O impacto de uma falta
Marguit reitera ainda que faltar a uma consulta provoca impacto em toda a rede pública, inclusive na fila de espera.
— Temos várias perdas: o tempo do médico, que ficou ocioso, perda de dinheiro público que pagou esse médico "para não fazer nada" porque ele não pôde atender outra pessoa já que não havia tempo hábil de chamar o próximo da fila, e o tempo da pessoa que ficou na fila e vai ficar ainda mais tempo esperando.
Para que o paciente perceba o impacto, a reportagem, com a contribuição da diretora, analisou os números para demostrar o que significa a falta de um paciente à consulta agendada.

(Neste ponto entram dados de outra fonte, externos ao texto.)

Inductive reply :=
  | RUnit
  | RValue (r : option (bytes))
  | RBool (b : bool)
  | RTtl (d : option Z)
  | RLen (n : nat).

Definition run_op (now : Instant) (o : op) (st : CacheStore) : outcome (reply * CacheStore) :=
  match o with
  | OSet k v d => let! st' := set now k v d st in Returns (RUnit, st')
  | OGet k => let '(r, st') := get now k st in Returns (RValue r, st')
  | ODelete k => let '(b, st') := delete k st in Returns (RBool b, st')
  | OExists k => let '(b, st') := exists_ now k st in Returns (RBool b, st')
  | OTtl k => Returns (RTtl (ttl now k st), st)
  | OExpire k d => let! (b, st') := expire now k d st in Returns (RBool b, st')
  | OLen => Returns (RLen (len now st), st)
  | OSweep => Returns (RUnit, sweep now st)
  end.

(** The specification's state: a map that holds live entries only. *)
Definition purge (now : Instant) (m : gmap string CacheEntry) : gmap string CacheEntry :=
  filter (λ kv, live now kv.2 = true) m.

Definition spec_op (now : Instant) (o : op) (m : gmap string CacheEntry)
    : reply * gmap string CacheEntry :=
  match o with
  | OSet k v d => (RUnit, purge now (<[k := mkCacheEntry v ((λ d, now + d) <$> d)]> m))
  | OGet k => (RValue (value <$> m !! k), m)
  | ODelete k => (RBool (bool_decide (is_Some (m !! k))), base.delete k m)
  | OExists k => (RBool (bool_decide (is_Some (m !! k))), m)
  | OTtl k => (RTtl (e ← m !! k; (λ t, t - now) <$> expires_at e), m)
  | OExpire k d =>
      match m !! k with
      | Some e => (RBool true, purge now (<[k := mkCacheEntry (value e) (Some (now + d))]> m))
      | None => (RBool false, m)
      end
  | OLen => (RLen (size m), m)
  | OSweep => (RUnit, m)
  end.

(** The abstraction: the live entries of the store at time [now]. *)
Definition view (now : Instant) (st : CacheStore) : gmap string CacheEntry :=
  purge now (data st).

(** [delete], [ttl] and [expire] do not look at the expiry: they meet the
    specification on keys that are live or absent. *)
Definition in_contract (now : Instant) (o : op) (st : CacheStore) : Prop :=
  match o with
  | ODelete k | OTtl k | OExpire k _ =>
      ∀ e, data st !! k = Some e → live now e = true
  | _ => True
  end.

(** Executions: operations with the times at which they run. *)
Fixpoint run_trace (tr : list (Z * op)) (st : CacheStore) : outcome (list reply * CacheStore) :=
  match tr with
  | [] => Returns ([], st)
  | (now, o) :: tr' =>
      let! (r, st1) := run_op now o st in
      let! (rs, st2) := run_trace tr' st1 in
      Returns (r :: rs, st2)
  end.

Fixpoint spec_trace (tr : list (Z * op)) (m : gmap string CacheEntry)
    : list reply * gmap string CacheEntry :=
  match tr with
  | [] => ([], m)
  | (now, o) :: tr' =>
      let '(r, m1) := spec_op now o (purge now m) in
      let '(rs, m2) := spec_trace tr' m1 in
      (r :: rs, m2)
  end.

Fixpoint trace_in_contract (tr : list (Z * op)) (st : CacheStore) : Prop :=
  match tr with
  | [] => True
  | (now, o) :: tr' =>
      in_contract now o st ∧
      ∀ r st', run_op now o st = Returns (r, st') → trace_in_contract tr' st'
  end.

Definition last_time (t : Z) (tr : list (Z * op)) : Z := List.last tr.*1 t.
End CacheStore.

(** ** Lemmas *)

Section lemmas.
Import CacheStore.

Lemma live_expired now e : live now e = negb (expired now e).
Proof.
  unfold live, expired. destruct (expires_at e) as [t|]; [|done].
  destruct (Z.ltb_spec now t), (Z.leb_spec t now); (done || lia).
Qed.

Lemma live_mono now now' e : now ≤ now' → live now' e = true → live now e = true.
Proof. unfold live. destruct (expires_at e); [|done]. intros. bool_facts. apply Z.ltb_lt. lia. Qed.

Lemma lookup_purge now m k e :
  purge now m !! k = Some e ↔ m !! k = Some e ∧ live now e = true.
Proof. unfold purge. by rewrite map_lookup_filter_Some. Qed.

Lemma lookup_purge_None now m k :
  purge now m !! k = None ↔ ∀ e, m !! k = Some e → live now e = false.
Proof.
  unfold purge. rewrite map_lookup_filter_None. split.
  - intros [Hn|Hn] e He; [congruence|]. apply not_true_iff_false. by apply Hn.
  - intros Hall. destruct (m !! k) as [e|]; [right|by left].
    intros e' [= <-]. apply not_true_iff_false. by apply Hall.
Qed.

Ltac purge_eq :=
  apply map_eq; intros ?i; apply option_eq; intros ?e;
  repeat first [rewrite lookup_purge | rewrite lookup_insert_Some | rewrite lookup_delete_Some].

Lemma purge_purge now now' m : now ≤ now' → purge now' (purge now m) = purge now' m.
Proof. intros. purge_eq. naive_solver eauto using live_mono. Qed.

Lemma purge_insert now k e m : purge now (<[k:=e]> (purge now m)) = purge now (<[k:=e]> m).
Proof. purge_eq. naive_solver. Qed.

Lemma purge_delete now k m : purge now (base.delete k m) = base.delete k (purge now m).
Proof. purge_eq. naive_solver. Qed.

Lemma view_remove now k st : view now (remove_key k st) = base.delete k (view now st).
Proof. apply purge_delete. Qed.

Lemma view_insert now k e st :
  view now (with_data st (<[k:=e]> (data st))) = purge now (<[k:=e]> (view now st)).
Proof. unfold view. simpl. by rewrite purge_insert. Qed.

Lemma view_sweep now st : view now (sweep now st) = view now st.
Proof. apply purge_purge. lia. Qed.

Lemma expiry_of_Returns now d r :
  expiry_of now d = Returns r → r = (λ d, now + d) <$> d.
Proof.
  destruct d as [d|]; simpl; [|by intros [= <-]].
  intros (t & [-> _]%instant_add_Returns & [= <-])%outcome_bind_Returns. done.
Qed.

Lemma set_Returns now k v d st st' :
  set now k v d st = Returns st' →
  st' = with_data st (<[k := mkCacheEntry v ((λ d, now + d) <$> d)]> (data st)).
Proof.
  unfold set. intros (r & Hr & [= <-])%outcome_bind_Returns.
  by apply expiry_of_Returns in Hr as ->.
Qed.

Lemma expire_Returns now k d st b st' :
  expire now k d st = Returns (b, st') →
  match data st !! k with
  | Some e => b = true ∧
      st' = with_data st (<[k := mkCacheEntry (value e) (Some (now + d))]> (data st))
  | None => b = false ∧ st' = st
  end.
Proof.
  unfold expire. destruct (data st !! k) as [e|]; [|by intros [= <- <-]].
  intros (t & [-> _]%instant_add_Returns & [= <- <-])%outcome_bind_Returns. done.
Qed.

- Considerando, que um médico do SUS trabalha 20 horas por semana e atende 80 pacientes e, em Caxias, no primeiro semestre, 24.533 pacientes faltaram às consultas médicas, significa que um médico teria que trabalhar 306 semanas para atender a todos esses pacientes.
- Analisando ainda que o ano tem 52 semanas, são necessários no mínimo, seis médicos de 20 horas durante um ano todo para recuperar as 24.533 consultas perdidas em um semestre. Sem contar as férias e folgas do médico.
- As faltas prejudicam quem está na fila de espera e geram retrabalho para os novos agendamentos. Isso consequentemente impacta em mais tempo de espera para quem precisa de atendimento.
Recomendações
- Se for faltar à consulta, a recomendação da prefeitura é avisar com antecedência. Caso o paciente não compareça e não avise, o médico tem que aguardar pelo próximo paciente. Se o usuário comunicar o CES ou a UBS onde marcou a consulta com pelo menos 72 horas de antecedência, há tempo hábil para que outro paciente seja avisado.
- O paciente que não comparece a um agendamento sem avisar também não pode marcar nova consulta diretamente com o especialista: ao invés de poder agendar um retorno em até 90 dias, como de praxe, ele precisa percorrer todo o caminho desde a UBS outra vez para um novo atendimento.
Números d o primeiro semestre
Para se ter uma ideia, o Mutirão de Consultas Especializadas realizado em 4 de junho teve 25% de faltas e, o da Atenção Primária, em 2 de julho, 15%. Em 2021, não foi diferente: 15% no primeiro Mutirão de Consultas Especializadas (em julho) e 14% no segundo (em setembro), além de 10% em cada um dos dois mutirões da Atenção Primária (em novembro e em dezembro).